The problem: For this task, copy the data that follows exactly, keeping every character.

____

Lemma updates_without_data qs c :
  Forall (fun q => fst (fst (propsSource q)) = None) qs ->
  svgRef (updates scaleLinear qs c) = svgRef c /\
  (qs <> [] -> data (state (updates scaleLinear qs c)) = None).
Proof.
  unfold updates. intro H. revert c.
  induction H as [|q qs Hq _ IH]; intro c; simpl.
  - split; [reflexivity|congruence].
  - destruct (propsSource q) as [[d w] h] eqn:Hp. simpl in Hq. subst d.
    rewrite (componentDidUpdate_without_data q c w h Hp).
    destruct (IH {| state := mkState None (Number_of_undefined w)
                                     (Number_of_undefined h);
                    svgRef := svgRef c |}) as [IH1 IH2].
    split; [exact IH1|]. intros _.
    destruct qs as [|q' qs]; [reflexivity|].
    apply IH2. discriminate.
Qed.

(** X6. After any run of updates on an attached surface, the surface
    shows the drawing of the last props that carried a dataset, exactly as
    a fresh component updated once with them would show it; updates
    without a dataset that follow leave that drawing in place while the
    state no longer holds a dataset. *)
Theorem surface_shows_last_data ps p qs c svg d w h :
  svgRef c = Some svg ->
  propsSource p = (Some d, w, h) ->
  Forall (fun q => fst (fst (propsSource q)) = None) qs ->
  svgRef (updates scaleLinear (ps ++ p :: qs) c) =
    svgRef (componentDidUpdate scaleLinear p
              {| state := initialState; svgRef := Some [] |}) /\
  (qs <> [] ->
   data (state (updates scaleLinear (ps ++ p :: qs) c)) = None).
Proof.
  intros Hs Hp Hqs.
  assert (E : updates scaleLinear (ps ++ p :: qs) c =
              updates scaleLinear qs
                (componentDidUpdate scaleLinear p (updates scaleLinear ps c))).
  { unfold updates. now rewrite fold_left_app. }
  rewrite E.
  destruct (updates_attached ps c svg Hs) as [svg' Hs'].
  destruct (updates_without_data qs
              (componentDidUpdate scaleLinear p (updates scaleLinear ps c)) Hqs)
    as [H1 H2].
  split; [|exact H2].
  rewrite H1.
  rewrite (componentDidUpdate_draws p _ d w h svg' Hp Hs').
  now rewrite (componentDidUpdate_draws p
                 {| state := initialState; svgRef := Some [] |}
                 d w h [] Hp eq_refl).
Qed.

(** X7. Running [componentDidUpdate] again with the same props changes
    nothing: neither the state nor the surface. *)
Theorem componentDidUpdate_idempotent p c :
  componentDidUpdate scaleLinear p (componentDidUpdate scaleLinear p c) =
    componentDidUpdate scaleLinear p c.
Proof.
  destruct (propsSource p) as [[[d|] w] h] eqn:Hp.
  - destruct (svgRef c) as [svg|] eqn:Hs.
    + rewrite (componentDidUpdate_draws p c d w h svg Hp Hs).
      set (g := drawGroup scaleLinear d _ _).
      exact (componentDidUpdate_draws p
               {| state := mkState (Some d) (Number_of_undefined w)
                                   (Number_of_undefined h);
                  svgRef := Some [SvgG groupTransform g] |}
               d w h [SvgG groupTransform g] Hp eq_refl).
    + unfold componentDidUpdate, renderGraph. rewrite Hp. simpl.
      rewrite Hs. simpl. reflexivity.
  - now rewrite !(componentDidUpdate_without_data p _ w h Hp).
Qed.

(** X8. [componentDidMount] stores a size and nothing else: the dataset
    and the surface are as before, so a component fresh from its
    constructor has nothing drawn once mounted, also if [renderGraph]
    runs; and the next [componentDidUpdate] overrides what it stored. *)
Theorem componentDidMount_only_sizes p q c :
  data (state (componentDidMount p c)) = data (state c) /\
  svgRef (componentDidMount p c) = svgRef c /\
  (forall svg,
     renderGraph scaleLinear
       (componentDidMount p {| state := initialState; svgRef := svg |}) =
     componentDidMount p {| state := initialState; svgRef := svg |}) /\
  componentDidUpdate scaleLinear q (componentDidMount p c) =
    componentDidUpdate scaleLinear q c.
Proof.
  unfold componentDidMount, componentDidUpdate.
  destruct (propsSource p) as [[d w] h].
  destruct (propsSource q) as [[d' w'] h'].
  repeat split.
Qed.

End LifecycleFacts.

(** * The function component and the hosting page *)

Section HostFacts.

Variable scaleLinear : Number -> Number -> Number -> Number -> Number -> Number.

(** X9. The effect of the function component leaves on the surface what
    [renderGraph] of the class leaves for a state holding the same
    dataset and size, and what [componentDidUpdate] leaves when the props
    carry them in [args]. *)
Theorem effect_agrees_with_class args r :
  FC.effect scaleLinear args r =
    svgRef (renderGraph scaleLinear
              {| state := mkState (FC.data args) (FC.width args)
                                  (FC.height args);
                 svgRef := r |}) /\
  (forall a st pd pw ph,
     FC.data args = Some (Args.data a) ->
     FC.width args = Args.width a -> FC.height args = Args.height a ->
     FC.effect scaleLinear args r =
       svgRef (componentDidUpdate scaleLinear
                 {| Props.args := Some a; Props.data := pd;
                    Props.width := pw; Props.height := ph |}
                 {| state := st; svgRef := r |})).
Proof.
  assert (H : FC.effect scaleLinear args r =
    svgRef (renderGraph scaleLinear
              {| state := mkState (FC.data args) (FC.width args)
                                  (FC.height args);
                 svgRef := r |})).
  { unfold FC.effect, renderGraph, drawGroup. simpl.
    destruct (FC.data args) as [d|]; destruct r as [svg|]; reflexivity. }
  split; [exact H|].
  intros a st pd pw ph Hd Hw Hh. rewrite H.
  unfold componentDidUpdate, propsSource. simpl.
  now rewrite Hd, Hw, Hh.
Qed.

(** X10. The page shows the loading message until the fetch settles and
    never after; once it has settled it shows the graph, sized to the
    window less 40 by 100, when a dataset was decoded, and the error
    message when the fetch failed or decoded to [null]. *)
Theorem app_view_after_fetch W H :
  App.render W H App.initial = App.Message "Loading attention graph data..." /\
  (forall r s, App.loading (App.settle r s) = false) /\
  (forall r s,
     App.render W H (App.settle r s) <>
       App.Message "Loading attention graph data...") /\
  (forall r,
     App.render W H (App.settle r App.initial) =
       match r with
       | App.Fulfilled (Some d) =>
           App.Graph "Attention Graph Visualization"
                     {| FC.data := Some d;
                        FC.width := (W - 40)%float;
                        FC.height := (H - 100)%float |}
       | _ => App.Message "Error loading data"
       end).
Proof.
  split; [reflexivity|]. split; [now intros [j|] s|]. split.
  - intros [[d|]|] [[d'|] b]; simpl; discriminate.
  - now intros [[d|]|].
Qed.

(** X11. From a decoded dataset to the surface: the page hands the
    function component the dataset and the window size less 40 by 100,
    and the effect leaves one group holding a circle and a text per node
    of the grid and a line per resolvable edge, laid out for that size. *)
Theorem page_draws_dataset W H d s svg :
  exists args,
    App.render W H (App.settle (App.Fulfilled (Some d)) s) =
      App.Graph "Attention Graph Visualization" args /\
    FC.effect scaleLinear args (Some svg) =
      Some [SvgG "translate(20,20)"
              (map drawCircle
                   (gridNodes scaleLinear d (W - 40)%float (H - 100)%float) ++
               map drawLabel
                   (gridNodes scaleLinear d (W - 40)%float (H - 100)%float) ++
               map (edgeLine scaleLinear d (W - 40)%float (H - 100)%float)
                   (filter (resolvesb d) (attentionPatterns d)))].
Proof.
  eexists. split; [reflexivity|].
  unfold FC.effect. simpl.
  rewrite forEach_drawEdge, buildNodes_grid, edgeLines_filter.
  now rewrite <- app_assoc.
Qed.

____

Task response:
Lemma updates_without_data qs c :
  Forall (fun q => fst (fst (propsSource q)) = None) qs ->
  svgRef (updates scaleLinear qs c) = svgRef c /\
  (qs <> [] -> data (state (updates scaleLinear qs c)) = None).
Proof.
  unfold updates. intro H. revert c.
  induction H as [|q qs Hq _ IH]; intro c; simpl.
  - split; [reflexivity|congruence].
  - destruct (propsSource q) as [[d w] h] eqn:Hp. simpl in Hq. subst d.
    rewrite (componentDidUpdate_without_data q c w h Hp).
    destruct (IH {| state := mkState None (Number_of_undefined w)
                                     (Number_of_undefined h);
                    svgRef := svgRef c |}) as [IH1 IH2].
    split; [exact IH1|]. intros _.
    destruct qs as [|q' qs]; [reflexivity|].
    apply IH2. discriminate.
Qed.

(** X6. After any run of updates on an attached surface, the surface
    shows the drawing of the last props that carried a dataset, exactly as
    a fresh component updated once with them would show it; updates
    without a dataset that follow leave that drawing in place while the
    state no longer holds a dataset. *)
Theorem surface_shows_last_data ps p qs c svg d w h :
  svgRef c = Some svg ->
  propsSource p = (Some d, w, h) ->
  Forall (fun q => fst (fst (propsSource q)) = None) qs ->
  svgRef (updates scaleLinear (ps ++ p :: qs) c) =
    svgRef (componentDidUpdate scaleLinear p
              {| state := initialState; svgRef := Some [] |}) /\
  (qs <> [] ->
   data (state (updates scaleLinear (ps ++ p :: qs) c)) = None).
Proof.
  intros Hs Hp Hqs.
  assert (E : updates scaleLinear (ps ++ p :: qs) c =
              updates scaleLinear qs
                (componentDidUpdate scaleLinear p (updates scaleLinear ps c))).
  { unfold updates. now rewrite fold_left_app. }
  rewrite E.
  destruct (updates_attached ps c svg Hs) as [svg' Hs'].
  destruct (updates_without_data qs
              (componentDidUpdate scaleLinear p (updates scaleLinear ps c)) Hqs)
    as [H1 H2].
  split; [|exact H2].
  rewrite H1.
  rewrite (componentDidUpdate_draws p _ d w h svg' Hp Hs').
  now rewrite (componentDidUpdate_draws p
                 {| state := initialState; svgRef := Some [] |}
                 d w h [] Hp eq_refl).
Qed.

(** X7. Running [componentDidUpdate] again with the same props changes
    nothing: neither the state nor the surface. *)
Theorem componentDidUpdate_idempotent p c :
  componentDidUpdate scaleLinear p (componentDidUpdate scaleLinear p c) =
    componentDidUpdate scaleLinear p c.
Proof.
  destruct (propsSource p) as [[[d|] w] h] eqn:Hp.
  - destruct (svgRef c) as [svg|] eqn:Hs.
    + rewrite (componentDidUpdate_draws p c d w h svg Hp Hs).
      set (g := drawGroup scaleLinear d _ _).
      exact (componentDidUpdate_draws p
               {| state := mkState (Some d) (Number_of_undefined w)
                                   (Number_of_undefined h);
                  svgRef := Some [SvgG groupTransform g] |}
               d w h [SvgG groupTransform g] Hp eq_refl).
    + unfold componentDidUpdate, renderGraph. rewrite Hp. simpl.
      rewrite Hs. simpl. reflexivity.
  - now rewrite !(componentDidUpdate_without_data p _ w h Hp).
Qed.

(** X8. [componentDidMount] stores a size and nothing else: the dataset
    and the surface are as before, so a component fresh from its
    constructor has nothing drawn once mounted, also if [renderGraph]
    runs; and the next [componentDidUpdate] overrides what it stored. *)
Theorem componentDidMount_only_sizes p q c :
  data (state (componentDidMount p c)) = data (state c) /\
  svgRef (componentDidMount p c) = svgRef c /\
  (forall svg,
     renderGraph scaleLinear
       (componentDidMount p {| state := initialState; svgRef := svg |}) =
     componentDidMount p {| state := initialState; svgRef := svg |}) /\
  componentDidUpdate scaleLinear q (componentDidMount p c) =
    componentDidUpdate scaleLinear q c.
Proof.
  unfold componentDidMount, componentDidUpdate.
  destruct (propsSource p) as [[d w] h].
  destruct (propsSource q) as [[d' w'] h'].
  repeat split.
Qed.

End LifecycleFacts.

(** * The function component and the hosting page *)

Section HostFacts.

Variable scaleLinear : Number -> Number -> Number -> Number -> Number -> Number.

(** X9. The effect of the function component leaves on the surface what
    [renderGraph] of the class leaves for a state holding the same
    dataset and size, and what [componentDidUpdate] leaves when the props
    carry them in [args]. *)
Theorem effect_agrees_with_class args r :
  FC.effect scaleLinear args r =
    svgRef (renderGraph scaleLinear
              {| state := mkState (FC.data args) (FC.width args)
                                  (FC.height args);
                 svgRef := r |}) /\
  (forall a st pd pw ph,
     FC.data args = Some (Args.data a) ->
     FC.width args = Args.width a -> FC.height args = Args.height a ->
     FC.effect scaleLinear args r =
       svgRef (componentDidUpdate scaleLinear
                 {| Props.args := Some a; Props.data := pd;
                    Props.width := pw; Props.height := ph |}
                 {| state := st; svgRef := r |})).
Proof.
  assert (H : FC.effect scaleLinear args r =
    svgRef (renderGraph scaleLinear
              {| state := mkState (FC.data args) (FC.width args)
                                  (FC.height args);
                 svgRef := r |})).
  { unfold FC.effect, renderGraph, drawGroup. simpl.
    destruct (FC.data args) as [d|]; destruct r as [svg|]; reflexivity. }
  split; [exact H|].
  intros a st pd pw ph Hd Hw Hh. rewrite H.
  unfold componentDidUpdate, propsSource. simpl.
  now rewrite Hd, Hw, Hh.
Qed.

(** X10. The page shows the loading message until the fetch settles and
    never after; once it has settled it shows the graph, sized to the
    window less 40 by 100, when a dataset was decoded, and the error
    message when the fetch failed or decoded to [null]. *)
Theorem app_view_after_fetch W H :
  App.render W H App.initial = App.Message "Loading attention graph data..." /\
  (forall r s, App.loading (App.settle r s) = false) /\
  (forall r s,
     App.render W H (App.settle r s) <>
       App.Message "Loading attention graph data...") /\
  (forall r,
     App.render W H (App.settle r App.initial) =
       match r with
       | App.Fulfilled (Some d) =>
           App.Graph "Attention Graph Visualization"
                     {| FC.data := Some d;
                        FC.width := (W - 40)%float;
                        FC.height := (H - 100)%float |}
       | _ => App.Message "Error loading data"
       end).
Proof.
  split; [reflexivity|]. split; [now intros [j|] s|]. split.
  - intros [[d|]|] [[d'|] b]; simpl; discriminate.
  - now intros [[d|]|].
Qed.

(** X11. From a decoded dataset to the surface: the page hands the
    function component the dataset and the window size less 40 by 100,
    and the effect leaves one group holding a circle and a text per node
    of the grid and a line per resolvable edge, laid out for that size. *)
Theorem page_draws_dataset W H d s svg :
  exists args,
    App.render W H (App.settle (App.Fulfilled (Some d)) s) =
      App.Graph "Attention Graph Visualization" args /\
    FC.effect scaleLinear args (Some svg) =
      Some [SvgG "translate(20,20)"
              (map drawCircle
                   (gridNodes scaleLinear d (W - 40)%float (H - 100)%float) ++
               map drawLabel
                   (gridNodes scaleLinear d (W - 40)%float (H - 100)%float) ++
               map (edgeLine scaleLinear d (W - 40)%float (H - 100)%float)
                   (filter (resolvesb d) (attentionPatterns d)))].
Proof.
  eexists. split; [reflexivity|].
  unfold FC.effect. simpl.
  rewrite forEach_drawEdge, buildNodes_grid, edgeLines_filter.
  now rewrite <- app_assoc.
Qed.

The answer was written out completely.